Шумные трататашники уступили нам середину вагона, бросившись к столу за выпивкой. А мы остались одни.

Сперва мы оба смотрели в пол, сомкнутых рук было для нас достаточно.

Но я преодолел себя, чуть поднял глаза и увидел ее шею, подбородок, губы, нервно сжатые. Как в замедленном старом фильме, мы поплыли по волнам музыки, которая почему-то не оказалась на этот раз скрипучей, с механическими голосами. А может, мы ее и не слышали? Да, теперь я понимаю, мы слышали не ее, а самих себя. Вот в чем дело. Мы танцевали свой медленный танец под свою музыку. И вели при этом безмолвный разговор.

Я спросил ее:

– Ты моя отрада?

– Я твоя отрада, – отвечала она. – Твоя. Только твоя.

– Да, да. Я так и понял. И про терем, который похож на наш вагончик…

Где нет хода никому…

– Но там есть другие слова! Разве ты не помнишь?

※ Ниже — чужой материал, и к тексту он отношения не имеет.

(** X12: [_investigate] always returns, and tolerates the reads that fail.
    Without a pod name (none in the alert, or an empty one) the result is
    an [investigation] whose data hold no pod status and no logs, whatever
    the cluster answers.  With a pod name the result is an [investigation]
    with the status of the pod when the pod can be read, whatever becomes
    of the reads of the logs, the deployment and the events; and an
    [error], with the text of the exception and without data, when the read
    of the pod fails. *)
Theorem investigate_tolerates_failed_reads :
  forall (self : t) (service_name : string) (pod_name : option string)
         (action : RemediationAction),
    exists r,
      fst (_investigate service_name pod_name action self) = Ret r
      /\ match given pod_name with
         | None =>
             r_status r = "investigation"
             /\ exists d, r_data r = Some d /\ pod_status d = None
                          /\ recent_logs d = None
         | Some p =>
             match cluster self (requests self)
                     (read_namespaced_pod p (namespace self)) with
             | Ret (APod pod) =>
                 r_status r = "investigation"
                 /\ exists d, r_data r = Some d
                      /\ pod_status d
                         = Some (mkPodStatus (phase pod) (default [] (conditions pod))
                                   (default [] (container_statuses pod)))
             | Ret _ => r_status r = "error" /\ r_data r = None
             | Raise e =>
                 r_status r = "error" /\ r_error r = Some (exn_str e)
                 /\ r_data r = None
             end
         end.
Proof.
  intros self service_name pod_name action.
  unfold _investigate. run_executor.
  destruct (given pod_name) as [p|].
  - destruct (cluster self (requests self) (read_namespaced_pod p (namespace self)))
      as [rep|e] eqn:Hpod.
    + destruct rep; cases_of_goal; eexists; (split; [reflexivity|]); cbn; eauto.
    + cases_of_goal. eexists; (split; [reflexivity|]); cbn; eauto.
  - cases_of_goal; eexists; (split; [reflexivity|]); cbn; eauto.
Qed.

(** X13: a restart without a pod name is a rolling restart.  Not in dry
    run, for an alert without a [pod] label (or with an empty one), the
    only request of [execute] that changes the cluster is a patch of the
    deployment named by the [service] label, in the executor's namespace;
    its body is the deployment as read, with the same replica count and
    metadata, and template annotations that differ from those read in the
    key [kubectl.kubernetes.io/restartedAt] only, which holds the time of
    the call. *)
Theorem rolling_restart_keeps_replicas_and_annotations :
  forall (self : t) (action : RemediationAction) (alert : Alert) (now : string),
    dry_run self = false ->
    action_type action = PStr "restart" ->
    given (labels alert !! "pod") = None ->
    forall r,
      In r (sent self (snd (execute action alert now self))) ->
      mutating r = true ->
      exists d body annotations_,
        cluster self (requests self)
          (read_namespaced_deployment (get_label (labels alert) "service" "unknown")
             (namespace self)) = Ret (ADeployment d)
        /\ r = patch_namespaced_deployment
                 (get_label (labels alert) "service" "unknown") (namespace self) body
        /\ spec_replicas body = PInt (spec_replicas d)
        /\ metadata_annotations body = metadata_annotations d
        /\ template_annotations body = Some annotations_
        /\ annotations_ !! "kubectl.kubernetes.io/restartedAt" = Some now
        /\ forall k, k <> "kubectl.kubernetes.io/restartedAt" ->
             annotations_ !! k = default ∅ (template_annotations d) !! k.
Proof.
  intros self action alert now Hdry Hty Hpod r.
  unfold execute. rewrite Hty. cbn [eq_str String.eqb Ascii.eqb Bool.eqb].
  unfold _restart. rewrite Hpod. run_executor. rewrite Hdry. unfold sent.
  destruct (cluster self (requests self)
              (read_namespaced_deployment (get_label (labels alert) "service" "unknown")
                 (namespace self))) as [rep|e] eqn:Hread.
  2:{ cbn. destruct (is_ApiException e); cbn [requests snd];
        rewrite drop_app_length; intros [<-|[]]; discriminate. }
  destruct rep as [|d|p|lg|ev|rc se];
    try (cbn; cbn [requests snd]; rewrite drop_app_length;
         intros [<-|[]]; discriminate).
  cbn.
  match goal with
  | |- context [match ?x with _ => _ end] => destruct x as [rep|e]
  end; cbn; try destruct (is_ApiException e); cbn [requests snd];
    rewrite <- ?app_assoc, drop_app_length;
    (intros [<-|[<-|[]]]; [discriminate|]); intros _;
    eexists d, _, _; (split; [reflexivity|]); (split; [reflexivity|]);
    cbn; (split; [reflexivity|]); (split; [reflexivity|]);
    (split; [reflexivity|]);
    (split; [apply lookup_insert_eq | intros k Hk; now apply lookup_insert_ne]).
Qed.

(** X13 on a deployment with 2 replicas and no annotation. *)
Lemma rolling_restart_keeps_replicas_and_annotations_witness :
  exists d body annotations_,
    cluster Scenario.two_replicas (requests Scenario.two_replicas)
      (read_namespaced_deployment "svc" "helix-dev") = Ret (ADeployment d)
    /\ patch_namespaced_deployment "svc" "helix-dev"
         (set_template_annotations
            (set_replicas (Scenario.deployment_with 2) (PInt 2))
            (Some {[ "kubectl.kubernetes.io/restartedAt" := "2024-01-15T10:30:01Z" ]}))
       = patch_namespaced_deployment "svc" "helix-dev" body
    /\ spec_replicas body = PInt (spec_replicas d)
    /\ metadata_annotations body = metadata_annotations d
    /\ template_annotations body = Some annotations_
    /\ annotations_ !! "kubectl.kubernetes.io/restartedAt" = Some "2024-01-15T10:30:01Z"
    /\ forall k, k <> "kubectl.kubernetes.io/restartedAt" ->
         annotations_ !! k = default ∅ (template_annotations d) !! k.
Proof.
  apply (rolling_restart_keeps_replicas_and_annotations
           Scenario.two_replicas Scenario.restart_deployment
           (Scenario.alert_named "ServiceDown" "the endpoint is unreachable" "svc")
           "2024-01-15T10:30:01Z" eq_refl eq_refl eq_refl
           (patch_namespaced_deployment "svc" "helix-dev"
              (set_template_annotations
                 (set_replicas (Scenario.deployment_with 2) (PInt 2))
                 (Some {[ "kubectl.kubernetes.io/restartedAt" := "2024-01-15T10:30:01Z" ]})))).
  - vm_compute. right; left; reflexivity.
  - reflexivity.
Defined.
(** * belvo_challenge: invoice anomaly pipeline

    A shallow embedding of the Python sources and the properties proved
    about them.  The first half of the file holds the definitions, one
    module per source file; the second half holds the lemmas.

    - [Base64]                  the two functions of Python's [base64] module
                                used by [services/belvo_service.py];
    - [BelvoService]            [services/belvo_service.py];
    - [Pandas]                  the few data-frame operations the extractor calls;
    - [InvoicesExtractor]       [app/agents/invoices_extractor.py];
    - [AnomalyDetector]         [app/agents/anomaly_detector.py];
    - [FinancialAnalysisAgent]  [app/agents/financial_analysis_agent.py]. *)

From Stdlib Require Import List String Ascii Bool Arith NArith ZArith QArith Lia.
From Stdlib Require Import Sorted.
Import ListNotations.

Close Scope Q_scope.
Local Open Scope list_scope.
Local Open Scope string_scope.

(** Python exceptions: the class name and the text [str(e)] gives. *)
Record Exception : Type := Raise { exc_class : string; exc_str : string }.

(** The outcome of a call that may raise. *)
Inductive Result (A : Type) : Type :=
| Return (a : A)
| Raised (e : Exception).
Arguments Return {A} a.
Arguments Raised {A} e.

Definition bind {A B : Type} (r : Result A) (k : A -> Result B) : Result B :=
  match r with
  | Return a => k a
  | Raised e => Raised e
  end.

Notation "x <- r ;; k" := (bind r (fun x => k))
  (at level 61, r at next level, right associativity).

(** A Python [dict] from strings to strings, as the list of its items. *)
Definition dict : Type := list (string * string).

(** [d.get(key)]: the value, or [None]. *)
Fixpoint get (d : dict) (key : string) : option string :=
  match d with
  | [] => None
  | (k, v) :: d' => if String.eqb k key then Some v else get d' key
  end.

(** The newline and the double quote, for the text of the prompts. *)
Definition nl : string := String (ascii_of_nat 10) EmptyString.
Definition dq : string := String (ascii_of_nat 34) EmptyString.

(* ================================================================= *)
(** ** Python's [base64.b64encode] and [base64.b64decode] (RFC 4648)  *)
(* ================================================================= *)

Module Base64.

(** Bytes are [ascii] values, byte strings are lists of them. *)
Definition bytes := list ascii.

Definition alphabet : string :=
  "ABCDEFGHIJKLMNOPQRSTUVWXYZabcdefghijklmnopqrstuvwxyz0123456789+/".

Definition pad : ascii := "="%char.

(** The character of a six-bit value. *)
Definition enc (n : N) : ascii :=
  match String.get (N.to_nat n) alphabet with
  | Some c => c
  | None => pad
  end.

Fixpoint index_of (c : ascii) (s : string) : option N :=
  match s with
  | EmptyString => None
  | String d s' =>
      if Ascii.eqb c d then Some 0%N
      else option_map N.succ (index_of c s')
  end.

(** The six-bit value of a character, if it is in the alphabet. *)
Definition dec (c : ascii) : option N := index_of c alphabet.

Definition byte_of (n : N) : ascii := ascii_of_N n.
Definition val (c : ascii) : N := N_of_ascii c.

(** Three bytes make 24 bits, cut into four six-bit values. *)
Definition enc3 (a b c : ascii) : bytes :=
  let n := (val a * 65536 + val b * 256 + val c)%N in
  [ enc (n / 262144); enc ((n / 4096) mod 64);
    enc ((n / 64) mod 64); enc (n mod 64) ].

(** Two trailing bytes: 16 bits, padded with two zero bits. *)
Definition enc2 (a b : ascii) : bytes :=
  let n := ((val a * 256 + val b) * 4)%N in
  [ enc (n / 4096); enc ((n / 64) mod 64); enc (n mod 64); pad ].

(** One trailing byte: 8 bits, padded with four zero bits. *)
Definition enc1 (a : ascii) : bytes :=
  let n := (val a * 16)%N in
  [ enc (n / 64); enc (n mod 64); pad; pad ].

Fixpoint b64encode (s : bytes) : bytes :=
  match s with
  | [] => []
  | [a] => enc1 a
  | [a; b] => enc2 a b
  | a :: b :: c :: rest => (enc3 a b c ++ b64encode rest)%list
  end.

Definition dec4 (s1 s2 s3 s4 : N) : bytes :=
  let n := (s1 * 262144 + s2 * 4096 + s3 * 64 + s4)%N in
  [ byte_of (n / 65536); byte_of ((n / 256) mod 256); byte_of (n mod 256) ].

Definition dec3 (s1 s2 s3 : N) : bytes :=
  let n := ((s1 * 4096 + s2 * 64 + s3) / 4)%N in
  [ byte_of (n / 256); byte_of (n mod 256) ].

Definition dec2 (s1 s2 : N) : bytes :=
  [ byte_of ((s1 * 64 + s2) / 16) ].

(** Strict decoding: the input is a sequence of four-character groups,
    padding is allowed in the last group only, and any other character
    makes the call fail ([binascii.Error]). *)
Fixpoint b64decode (s : bytes) : option bytes :=
  match s with
  | [] => Some []
  | c1 :: c2 :: c3 :: c4 :: rest =>
      match dec c1, dec c2, dec c3, dec c4 with
      | Some s1, Some s2, Some s3, Some s4 =>
          option_map (app (dec4 s1 s2 s3 s4)) (b64decode rest)
      | Some s1, Some s2, Some s3, None =>
          match rest with
          | [] => if Ascii.eqb c4 pad then Some (dec3 s1 s2 s3) else None
          | _ => None
          end
      | Some s1, Some s2, None, None =>
          match rest with
          | [] =>
              if Ascii.eqb c3 pad && Ascii.eqb c4 pad
              then Some (dec2 s1 s2) else None
          | _ => None
          end
      | _, _, _, _ => None
      end
  | _ => None
  end.

(** [str.encode()] and [bytes.decode()]: a [string] is already the
    sequence of its UTF-8 bytes. *)
Definition encode (s : string) : bytes := list_ascii_of_string s.
Definition decode (b : bytes) : string := string_of_list_ascii b.

End Base64.

(* ================================================================= *)
(** ** services/belvo_service.py                                      *)
(* ================================================================= *)

Module BelvoService.

(** What an f-string prints for a value that may be [None]. *)
Definition fmt (v : option string) : string :=
  match v with
  | Some s => s
  | None => "None"
  end.

Record BelvoService : Type := {
  base_url : option string;
  client_id : option string;
  client_secret : option string
}.

Definition __init__ (config : dict) : BelvoService :=
  {| base_url := get config "base_url";
     client_id := get config "client_id";
     client_secret := get config "client_secret" |}.

Definition generate_auth_token (self : BelvoService) : string :=
  Base64.decode
    (Base64.b64encode
       (Base64.encode (fmt (client_id self) ++ ":" ++ fmt (client_secret self)))).

Definition get_auth_header (self : BelvoService) : dict :=
  [ ("Authorization", "Basic " ++ generate_auth_token self) ].

End BelvoService.

(* ================================================================= *)
(** ** The pandas operations the extractor calls                      *)
(* ================================================================= *)

Module Pandas.

(** [datetime.date]: compared by year, then month, then day. *)
Record date : Type := mkdate { year : Z; month : Z; day : Z }.
(** C3, amended.  When the stage produces a coefficient it writes
    [spearman_corr], the Spearman coefficient of the paired rows as the
    specification defines it (Pearson's coefficient of the ranks, in exact
    arithmetic).  With [xs] and [ys] the X and Y values of the paired rows:
    if one of them is constant the coefficient is nan; if both vary it is a
    number in [-1, 1]; in any case a coefficient that is a number lies in
    [-1, 1].  It is the same with X and Y swapped, after a strictly
    increasing transform of either column (the ranks themselves are
    unchanged), and after any permutation of the rows; and for
    X = 1, 2, 3, 4 and Y = 10, 20, 30, 40 it is 1. *)
Theorem spearman_properties (x y : string) (rs : list row) :
  ((2 <= List.length (df_corr x y rs))%nat -> x <> y ->
     correlation_stage x y rs
     = ([st_scatter_chart (df_corr x y rs) x y;
         st_subheader "Coeficiente de Correlação de Spearman";
         st_write_coef (spearman_corr x y rs)], inr tt))
  /\ (forall xs ys,
        floats (column x (df_corr x y rs)) = Some xs ->
        floats (column y (df_corr x y rs)) = Some ys ->
        (constant xs \/ constant ys -> spearman_corr x y rs = nan)
        /\ (varies xs -> varies ys ->
            exists r, spearman_corr x y rs = rho r /\ (-1 <= r <= 1)%R))
  /\ (forall r, spearman_corr x y rs = rho r -> (-1 <= r <= 1)%R)
  /\ spearman_corr y x rs = spearman_corr x y rs
  /\ (forall f, strictly_increasing f -> x <> y ->
        spearman_corr x y (map (map_column x f) rs) = spearman_corr x y rs
        /\ spearman_corr x y (map (map_column y f) rs) = spearman_corr x y rs)
  /\ (forall f xs, strictly_increasing f -> rankdata (map f xs) = rankdata xs)
  /\ (forall rs', Permutation rs rs' -> spearman_corr x y rs' = spearman_corr x y rs)
  /\ spearman_corr "pH" "OD" monotonic_table = rho 1.
Proof.
  split; [apply correlation_stage_coef |].
  split.
  { intros xs ys Hx Hy.
    destruct (spearman_corr_floats x y rs xs ys Hx Hy) as [-> Hlen]. split.
    - apply spearman_constant, Hlen.
    - apply spearman_varies, Hlen. }
  split; [intros r; unfold spearman_corr; apply spearmanr_range |].
  split.
  { unfold spearman_corr. rewrite df_corr_sym. apply spearmanr_sym. }
  split.
  { intros f Hf Hxy. split.
    - apply spearman_corr_map_x; assumption.
    - apply spearman_corr_map_y; assumption. }
  split; [intros f xs Hf; apply rankdata_increasing, Hf |].
  split; [intros rs'; apply spearman_corr_perm |].
  apply spearman_corr_monotonic.
Qed.

(** Scenario 6 through the theorem, with the transform [q |-> 2 q + 1] on X. *)
Lemma spearman_properties_witness :
  strictly_increasing twice_plus_one
  /\ spearman_corr "pH" "OD" (map (map_column "pH" twice_plus_one) monotonic_table)
     = rho 1.
Proof.
  split; [exact twice_plus_one_increasing |].
  destruct (spearman_properties "pH" "OD" monotonic_table)
    as [_ [_ [_ [_ [Hf [_ [_ Hone]]]]]]].
  assert ("pH" <> "OD") as Hne by discriminate.
  destruct (Hf twice_plus_one twice_plus_one_increasing Hne) as [Hx _].
  rewrite Hx. exact Hone.
Defined.

(* ------------------------------------------------------------------ *)
(** ** A date column in which nothing parses *)
(* ------------------------------------------------------------------ *)

Lemma get_set_same (c : string) (v : cell) (r : row) : get c (set c v r) = v.
Proof.
  induction r as [| [k w] r IH]; simpl.
  - rewrite String.eqb_refl. reflexivity.
  - destruct (String.eqb k c) eqn:E; simpl; rewrite E; [reflexivity | exact IH].
Qed.

Lemma times_unparsed (ss : session) (rs : list row) :
  (forall r, In r rs -> parse_date ss (get "Data" r) = None) ->
  times (column "Data" (map (fun r => set "Data" (coerce ss (get "Data" r)) r) rs))
  = [].
Proof.
  intros H. induction rs as [| r rs IH]; simpl; [reflexivity |].
  rewrite get_set_same. unfold coerce at 1.
  rewrite (H r (or_introl eq_refl)). simpl.
  apply IH. intros r' Hr'. apply H. right. exact Hr'.
Qed.

(** When no value of [Data] parses (or the table has no rows), the minimum
    and the maximum are NaT and the date widget is called with NaT as value
    and bounds; what the page shows next is the widget's doing.  If the
    widget raises, the page ends with the catch-all message. *)
Lemma unparsed_dates_reach_widget (ss : session) (df : DataFrame) (e : exn) :
  In "Data" (column_names df) ->
  (forall r, In r (rows df) -> parse_date ss (get "Data" r) = None) ->
  date_input ss None None = inl e ->
  page ss (Some (inr df))
  = [st_title "Análise de Qualidade da Água";
     st_sidebar_header "Configurações";
     st_success "Dados carregados com sucesso!";
     st_subheader "Prévia dos Dados";
     st_write_head (firstn 5 (rows df));
     st_error (msg_load_error e)].
Proof.
  intros Hcol Hparse Hwidget. unfold page, script. simpl.
  rewrite (proj2 (has_column_spec "Data" df) Hcol). simpl.
  unfold series_min, series_max.
  rewrite (times_unparsed ss (rows df) Hparse). simpl.
  rewrite Hwidget. reflexivity.
Qed.

(* ================================================================== *)
(** * Further properties of the script *)
(* ================================================================== *)

(* ------------------------------------------------------------------ *)
(** ** The two filters together *)
(* ------------------------------------------------------------------ *)

Lemma filter_all {A : Type} (p : A -> bool) (l : list A) :
  (forall a, In a l -> p a = true) -> filter p l = l.
Proof.
  induction l as [| a l IH]; intros H; simpl; [reflexivity |].
  rewrite (H a (or_introl eq_refl)). f_equal.
  apply IH. intros b Hb. apply H. right. exact Hb.
Qed.

Lemma to_datetime_le (a b : Z) : a <= b -> to_datetime a <= to_datetime b.
Proof. unfold to_datetime, ns_per_day. lia. Qed.

Lemma date_mask_narrow (s e s' e' : Z) (r : row) :
  s <= s' -> e' <= e -> date_mask s' e' r = true -> date_mask s e r = true.
Proof.
  intros Hs He. rewrite !date_mask_spec. intros [t [Ht Hb]].
  exists t. split; [exact Ht |].
  pose proof (to_datetime_le s s' Hs). pose proof (to_datetime_le e' e He). lia.
Qed.

(** X1.  Narrowing the period after filtering gives the same rows as
    filtering the whole table by the narrower period, and these rows are a
    subsequence of the wider selection. *)
Theorem filter_periodo_narrow (s e s' e' : Z) (rs : list row)
  (Hs : s <= s') (He : e' <= e) :
  filter_periodo s' e' (filter_periodo s e rs) = filter_periodo s' e' rs
  /\ subseq (filter_periodo s' e' rs) (filter_periodo s e rs).
Proof.
  assert (filter_periodo s' e' (filter_periodo s e rs) = filter_periodo s' e' rs) as E.
  { unfold filter_periodo. rewrite filter_twice. apply filter_ext. intros r.
    destruct (date_mask s' e' r) eqn:E'.
    - rewrite (date_mask_narrow s e s' e' r Hs He E'). reflexivity.
    - apply andb_false_r. }
  split; [exact E |]. rewrite <- E. apply filter_subseq.
Qed.

Lemma filter_periodo_narrow_witness :
  1 <= 2 /\ 2 <= 3
  /\ filter_periodo 2 2 (filter_periodo 1 3 noon_table) = filter_periodo 2 2 noon_table.
Proof.
  assert (1 <= 2) as H1 by lia. assert (2 <= 3) as H2 by lia.
  split; [exact H1 |]. split; [exact H2 |].
  apply (filter_periodo_narrow 1 3 2 2 noon_table H1 H2).
Defined.


(** X3.  With every offered station selected (the default of the widget) the
    station filter drops no row: the filtered table is the table of the
    period.  With no station selected it is empty. *)
Theorem default_selection_keeps_period (s e : Z) (rs : list row) :
  df_filtrado s e (estacoes s e rs) rs = filter_periodo s e rs
  /\ df_filtrado s e [] rs = [].
Proof.
  split.
  - unfold df_filtrado, filter_estacao. apply filter_all. intros r Hr.
    unfold estacoes. apply isin_unique, isin_spec.
    exists (get "Estação" r). split; [| apply cell_eqb_refl].
    unfold column. apply in_map, Hr.
  - unfold df_filtrado, filter_estacao.
    induction (filter_periodo s e rs) as [| r l IH]; simpl; trivial.
Qed.

(* ------------------------------------------------------------------ *)
(** ** The default period *)
(* ------------------------------------------------------------------ *)

Lemma fold_min_spec (ts : list Z) (t : Z) :
  In (fold_right Z.min t ts) (t :: ts)
  /\ forall u, In u (t :: ts) -> fold_right Z.min t ts <= u.
Proof.
  induction ts as [| a ts [IHin IHle]]; simpl.
  - split; [left; reflexivity | intros u [<- | []]; lia].
  - split.
    + destruct (Z.min_spec a (fold_right Z.min t ts)) as [[_ ->] | [_ ->]].
      * right. left. reflexivity.
      * simpl in IHin. tauto.
    + intros u [<- | [<- | Hu]].
      * pose proof (IHle t (or_introl eq_refl)). lia.
      * lia.
      * pose proof (IHle u (or_intror Hu)). lia.
Qed.

Lemma fold_max_spec (ts : list Z) (t : Z) :
  In (fold_right Z.max t ts) (t :: ts)
  /\ forall u, In u (t :: ts) -> u <= fold_right Z.max t ts.
Proof.
  induction ts as [| a ts [IHin IHle]]; simpl.
  - split; [left; reflexivity | intros u [<- | []]; lia].
  - split.
    + destruct (Z.max_spec a (fold_right Z.max t ts)) as [[_ ->] | [_ ->]].
      * simpl in IHin. tauto.
      * right. left. reflexivity.
    + intros u [<- | [<- | Hu]].
      * pose proof (IHle t (or_introl eq_refl)). lia.
      * lia.
      * pose proof (IHle u (or_intror Hu)). lia.
Qed.

Lemma times_In (rs : list row) (r : row) (t : Z) :
  In r rs -> get "Data" r = Time t -> In t (times (column "Data" rs)).
Proof.
  intros Hr Ht. unfold times, column. apply in_flat_map.
  exists (get "Data" r). split; [apply in_map, Hr |].
  rewrite Ht. left. reflexivity.
Qed.

Lemma series_min_le (rs : list row) (lo : Z) :
  date_of (series_min (column "Data" rs)) = Some lo ->
  forall r t, In r rs -> get "Data" r = Time t -> to_datetime lo <= t.
Proof.
  unfold series_min. intros H r t Hr Ht.
  pose proof (times_In rs r t Hr Ht) as Hin.
  destruct (times (column "Data" rs)) as [| a ts]; [discriminate |].
  simpl in H. injection H as <-.
  pose proof (proj2 (fold_min_spec ts a) t Hin) as Hle.
  unfold to_datetime.
  pose proof (Z.mul_div_le (fold_right Z.min a ts) ns_per_day eq_refl). lia.
Qed.

Lemma series_max_ge (rs : list row) (hi : Z) :
  date_of (series_max (column "Data" rs)) = Some hi ->
  forall r t, In r rs -> get "Data" r = Time t -> t / ns_per_day <= hi.
Proof.
  unfold series_max. intros H r t Hr Ht.
  pose proof (times_In rs r t Hr Ht) as Hin.
  destruct (times (column "Data" rs)) as [| a ts]; [discriminate |].
  simpl in H. injection H as <-.
  pose proof (proj2 (fold_max_spec ts a) t Hin) as Hle.
  apply Z.div_le_mono; [reflexivity | exact Hle].
Qed.

Lemma midnight_le (t hi : Z) :
  at_midnight t -> t / ns_per_day <= hi -> t <= to_datetime hi.
Proof.
  unfold at_midnight, to_datetime. intros Hm Hle.
  pose proof (Z.div_mod t ns_per_day) as E.
  assert (ns_per_day <> 0) as Hd by discriminate.
  specialize (E Hd). rewrite Hm in E. unfold ns_per_day in *. lia.
Qed.

(** X4.  With the default period (the dates of the earliest and the latest
    timestamp) a row is kept exactly when its date parsed and its timestamp
    is not later than midnight of the last day: the lower bound never drops
    a row, a reading later in the last day is dropped, and when every
    timestamp is at midnight every row with a date is kept. *)
Theorem default_period_rows (rs : list row) (lo hi : Z)
  (Hlo : date_of (series_min (column "Data" rs)) = Some lo)
  (Hhi : date_of (series_max (column "Data" rs)) = Some hi) :
  (forall r, In r (filter_periodo lo hi rs)
             <-> In r rs /\ exists t, get "Data" r = Time t /\ t <= to_datetime hi)
  /\ (forall r t, In r rs -> get "Data" r = Time t -> to_datetime hi < t ->
                  ~ In r (filter_periodo lo hi rs))
  /\ ((forall r t, In r rs -> get "Data" r = Time t -> at_midnight t) ->
      forall r, In r (filter_periodo lo hi rs)
                <-> In r rs /\ exists t, get "Data" r = Time t).
Proof.
  assert (forall r, In r (filter_periodo lo hi rs)
             <-> In r rs /\ exists t, get "Data" r = Time t /\ t <= to_datetime hi)
    as Hchar.
  { intros r. unfold filter_periodo. rewrite filter_In, date_mask_spec. split.
    - intros [Hr [t [Ht Hb]]]. split; [exact Hr |]. exists t. split; [exact Ht | lia].
    - intros [Hr [t [Ht Hb]]]. split; [exact Hr |]. exists t. split; [exact Ht |].
      pose proof (series_min_le rs lo Hlo r t Hr Ht). lia. }
  split; [exact Hchar |]. split.
  - intros r t Hr Ht Hlate Hin. apply Hchar in Hin.
    destruct Hin as [_ [t' [Ht' Hle]]]. rewrite Ht in Ht'. injection Ht' as <-. lia.
  - intros Hmid r. rewrite Hchar. split.
    + intros [Hr [t [Ht _]]]. split; [exact Hr |]. exists t. exact Ht.
    + intros [Hr [t Ht]]. split; [exact Hr |]. exists t. split; [exact Ht |].
      apply midnight_le; [apply (Hmid r t Hr Ht) |].
      apply (series_max_ge rs hi Hhi r t Hr Ht).
Qed.

(** The reading at noon of the last day is not in the default selection. *)
Lemma default_period_rows_witness :
  date_of (series_min (column "Data" noon_table)) = Some 1
  /\ date_of (series_max (column "Data" noon_table)) = Some 3
  /\ ~ In (stamped (to_datetime 3 + 43200000000000) (Str "A"))
          (filter_periodo 1 3 noon_table).
Proof.
  assert (date_of (series_min (column "Data" noon_table)) = Some 1) as H1
    by reflexivity.
  assert (date_of (series_max (column "Data" noon_table)) = Some 3) as H3
    by reflexivity.
  split; [exact H1 |]. split; [exact H3 |].
  destruct (default_period_rows noon_table 1 3 H1 H3) as [_ [Hlate _]].
  apply (Hlate _ (to_datetime 3 + 43200000000000)).
  - simpl. tauto.
  - reflexivity.
  - unfold to_datetime, ns_per_day. lia.
Defined.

– Помню, помню… Никто не загородит дорогу молодцу…

– Никто не загородит, – подтвердила она. – Ни майор, ни придурок… ни столбы с проволокой!

– Была бы только ночка?

– Да! Да! Ночка! Ночка!

– А если станут стрелять?

– Я готова. С тобой я на все готова.

– Значит?

– Значит, дело за тобой.

– Но еще за тройкой?

– Какой…тройкой? – тревожно переспросила она.

Это было, и впрямь, неудачно. “Тройками” – это все знают – зовутся скорые суды.

– Ты ведь слышал? – спросила она. – Женщины рассказывали, как беглецов расстреливают…

– А мы-то в чем виноваты?

– Ох, не знаю, не знаю!

– Я знаю. Мы с тобой ни в чем не виноваты. Мы добежим до Москвы и там все расскажем…

– Добежим. Конечно, добежим…

И вдруг, как с неба, громоголосый окрик:

– Мол-ча-а-ть!

От неожиданности мы даже пригнулись, замерли, во мгновение превратившись в статуи.

Я осторожно оглянулся. Леша Белый, который стал белей белого, приподнялся с места и, оскалившись, вперился в нас, а его руки судорожно шарили по столу. Сейчас, сейчас запустит в бешенстве в нас стаканом или бутылкой… Но я не угадал. В руках откуда-то оказался у него пистолет. А может, он всегда тут на столе лежал, заставленный стаканами и снедью.

– Мол-ча-а-ть! – повторил он тише и опустился на стул.

Опомнился. И пистолет отложил. А мы продолжали стоять, не расцепляя рук: забыли от неожиданности, что мы еще сомкнуты друг с другом. Но и остальные в недоумении затихли, глядя на Лешу Белого и на нас с

Зоей. Никто ничего не понял. Только мы поняли. Он уловил в наших лицах не произнесенное вслух, оборвав безмолвный разговор на самом главном слове “добежим”. Это не могло не отразиться в наших глазах, губах, даже позах. Да весь танец был об этом. Как можно было нас не понять?

Я заглянул в глаза Зои, как в зеленую прорубь, и увидел в них страх за нас обоих.

– Танцевать-то не умеете! – сказал майор развязно, пьяно. Но глаза его были трезвы. Трезвы и опасны.

Он вдруг успокоился.

Обводя взглядом помещение вагона, своих дружков, произнес, кривя бескровные губы:

– А бал-то закончен, господа офицеры!